» **What is expected**
The records should be restated exactly from their first line through the line with "(** A range" in it.

» **The records**
#[export] Instance gregorian : Calendar := {
  representable t := Z.abs t <=? 8210266876799999;
  minute t := t / 60000 mod 60;
  hour t := t / 3600000 mod 24;
  day t := year_day t - (153 * from_march t + 2) / 5 + 1;
  month t := if from_march t <? 10 then from_march t + 3 else from_march t - 9;
  weekday t := (t / 86400000 + 4) mod 7;
}.

(** 2026-02-12T12:34:56Z, a Thursday. *)
Definition now : Z := 1770899696000.

Example calendar_now : (month now, day now, hour now, minute now, weekday now) = (2, 12, 12, 34, 4).
Proof. reflexivity. Qed.

Example quarter : next_run_from_cron_expr "*/15 * * * *" now = Some 1770900300000.
Proof. vm_compute. reflexivity. Qed.

(** Monday the 16th, at nine. *)
Example monday : next_run_from_cron_expr "0 9 * * 1" now = Some 1771232400000.
Proof. vm_compute. reflexivity. Qed.

(** A range is not parsed; the days of both fields must match. *)
Example range_refused : parse_cron_expr "0 9 * * 1-5" = None.
Proof. vm_compute. reflexivity. Qed.

(** The next 29th of February is more than 366 days away: the expression counts as
    not valid. *)
Definition leap : CronFields := mkCronFields [0] [0] [29] [2] (range 0 6).

Example leap_parsed : parse_cron_expr "0 0 29 2 *" = Some leap.
Proof. vm_compute. reflexivity. Qed.

Example leap_free : forallb (λ d, negb (matches leap (d * 86400000))) (seqZ 20496 368) = true.
Proof. vm_compute. reflexivity. Qed.

Lemma leap_midnight t : t mod MINUTE = 0 → matches leap t = true → t = t / 86400000 * 86400000.
Proof.
  unfold matches, MINUTE. cbn -[Z.div Z.modulo]. intros Hm. rewrite !orb_false_r.
  destruct (Z.eqb_spec (t / 60000 mod 60) 0) as [H1|]; [|done].
  destruct (Z.eqb_spec (t / 3600000 mod 24) 0) as [H2|]; [|done]. intros _.
  pose proof (Z.div_mod t 60000 ltac:(lia)). pose proof (Z.div_mod (t / 60000) 60 ltac:(lia)) as H3.
  pose proof (Z.div_mod (t / 3600000) 24 ltac:(lia)) as H4.
  rewrite Z.div_div in H3, H4 by lia. change (60000 * 60) with 3600000 in H3.
  change (3600000 * 24) with 86400000 in H4. lia.
Qed.

Lemma leap_day : is_valid_cron_expr "0 0 29 2 *" now = false.
Proof.
  unfold is_valid_cron_expr. destruct (next_run_from_cron_expr _ _) as [t|] eqn:Ht; [|done].
  apply next_run_spec in Ht as (f & Hf & _ & Hm & [Hlo Hhi] & Hmt & _). rewrite leap_parsed in Hf.
  injection Hf as <-. pose proof (leap_midnight t Hm Hmt) as Hd.
  pose proof leap_free as Hall. rewrite forallb_forall in Hall.
  specialize (Hall (t / 86400000)). rewrite <- Hd, Hmt in Hall. discriminate Hall.
  apply list_elem_of_In, elem_of_seqZ.
  replace (next_minute now) with 1770899700000 in Hhi by reflexivity. unfold now, MINUTE in *.
  assert (20496 * 86400000 <= t) by lia. assert (t < 20864 * 86400000) by lia.
  split; [apply Z.div_le_lower_bound; lia|apply Z.div_lt_upper_bound; lia].
Qed.

(** *** The service: a file is the store itself *)

Definition to_file (s : CronStore) : CronStore := s.
Definition of_file (s : CronStore) : result string CronStore := Ok s.

Definition ping : CronPayload := mkCronPayload "ping" "cli" "chat".

(** A job every minute; it runs, a job is removed meanwhile; then an error; then
    thirty seconds of backoff do not matter, as the minute is longer. *)
Definition history : list CronEvent :=
  [Add "a" "minute" (Every 60000) ping false None 0 None; Add "b" "once" (At 60000) ping true None 0 None;
   TickStart 60000; Dispatch 60001 SendOk 60002; Dispatch 60002 SendOk 60005; Remove "b" None; TickEnd None;
   TickStart 120001; TickStart 120002; Dispatch 120002 SendTimedOut 125002; TickEnd (Some "disk full");
   TickStart 155002; TickStart 185002; Dispatch 185002 SendOk 185002].

Definition done_runs : list (string * Z * bool) :=
  match cron_run to_file (mkScheduler (new (Body := CronStore) None) None []) history with
  | Some s => map (λ e, (id (run_job e), run_tick e, ok (run_record e))) (runs s)
  | None => []
  end.

Example history_runs :
  done_runs = [("a", 60000, true); ("b", 60000, true); ("a", 120002, false); ("a", 185002, true)].
Proof. vm_compute. reflexivity. Qed.

(** The last run of the history. *)
Lemma cron_spacing_witness :
  ∃ s before e, cron_run to_file (mkScheduler (new (Body := CronStore) None) None []) history = Some s ∧
    runs s = before ++ e :: [] ∧ length before = 3%nat ∧ is_due (run_tick e) (run_job e) = true.
Proof.
  assert (∃ s, cron_run to_file (mkScheduler (new (Body := CronStore) None) None []) history = Some s) as [s Hs]
    by (eexists; vm_compute; reflexivity).
  assert (∃ before e, runs s = before ++ e :: [] ∧ length before = 3%nat) as (before & e & Hr & Hl).
  { vm_compute in Hs. injection Hs as <-. eexists [_; _; _], _. split; reflexivity. }
  exists s, before, e. split; [done|]. split; [done|]. split; [done|].
  apply (cron_spacing to_file (new None) history s before e []); [| |exact Hs|exact Hr].
  - apply NoDup_nil. constructor.
  - vm_compute. apply (bool_decide_unpack (NoDup ["a"; "b"])). reflexivity.
Defined.

(** A job that should have run while the service was down. *)
Definition job (schedule : CronSchedule) (next : option Z) : CronJob :=
  mkCronJob "a" "a" true schedule ping (mkCronJobState next None None None 0 None) 0 0 true None.

Definition down (js : list CronJob) : CronService (Body := CronStore) := new (Some (mkCronStore 1 js)).

Lemma start_spec_witness :
  ∃ c, start to_file of_file (down [job (Every 60000) (Some 500)]) RunOnce 1000 None None
       = (Ok tt, c, [inbound_of ping]) ∧ handle c = true.
Proof.
  destruct (start to_file of_file (down [job (Every 60000) (Some 500)]) RunOnce 1000 None None) as [[r c] ms] eqn:Hs.
  assert (r = Ok tt ∧ ms = [inbound_of ping]) as [-> ->] by (vm_compute in Hs; by simplify_eq).
  exists c. split; [done|].
  edestruct (start_spec to_file of_file (down [job (Every 60000) (Some 500)]) RunOnce 1000 None None c)
    as (_ & _ & _ & _ & _ & _ & _ & _ & Hh); [by vm_compute|reflexivity|exact Hs|exact Hh].
Defined.

(** A one-shot job whose time passed is left enabled, without a next run: it never
    runs, is never deleted, and still counts as active. *)
Example missed_one_shot :
  match start to_file of_file (down [job (At 500) (Some 500)]) Skip 1000 None None with
  | (_, c, ms) => (map (λ j, (enabled j, next_run_at_ms (state j))) (list_jobs c false), ms)
  end = ([(true, None)], []).
Proof. reflexivity. Qed.

(** A start that cannot read the file leaves the service marked as running: the next
    start returns at once, without a task. *)
Example start_once :
  match start to_file of_file (down []) Skip 1000 (Some "permission denied") None with
  | (r, c, _) => (is_ok r, start to_file of_file c Skip 2000 None None)
  end = (false, (Ok tt, mkCronService CronStore_default (file (down [])) true false, [])).
Proof. reflexivity. Qed.

(** A job added before the service starts replaces the file. *)
Example add_before_start :
  file (add_job_with_timeout to_file (down [job (Every 60000) None]) (job (Every 70000) None) None).2
  = Some (mkCronStore 1 [job (Every 70000) None]).
Proof. reflexivity. Qed.
End Example_cron.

» **Response box**
#[export] Instance gregorian : Calendar := {
  representable t := Z.abs t <=? 8210266876799999;
  minute t := t / 60000 mod 60;
  hour t := t / 3600000 mod 24;
  day t := year_day t - (153 * from_march t + 2) / 5 + 1;
  month t := if from_march t <? 10 then from_march t + 3 else from_march t - 9;
  weekday t := (t / 86400000 + 4) mod 7;
}.

(** 2026-02-12T12:34:56Z, a Thursday. *)
Definition now : Z := 1770899696000.

Example calendar_now : (month now, day now, hour now, minute now, weekday now) = (2, 12, 12, 34, 4).
Proof. reflexivity. Qed.

Example quarter : next_run_from_cron_expr "*/15 * * * *" now = Some 1770900300000.
Proof. vm_compute. reflexivity. Qed.

(** Monday the 16th, at nine. *)
Example monday : next_run_from_cron_expr "0 9 * * 1" now = Some 1771232400000.
Proof. vm_compute. reflexivity. Qed.

(** A range is not parsed; the days of both fields must match. *)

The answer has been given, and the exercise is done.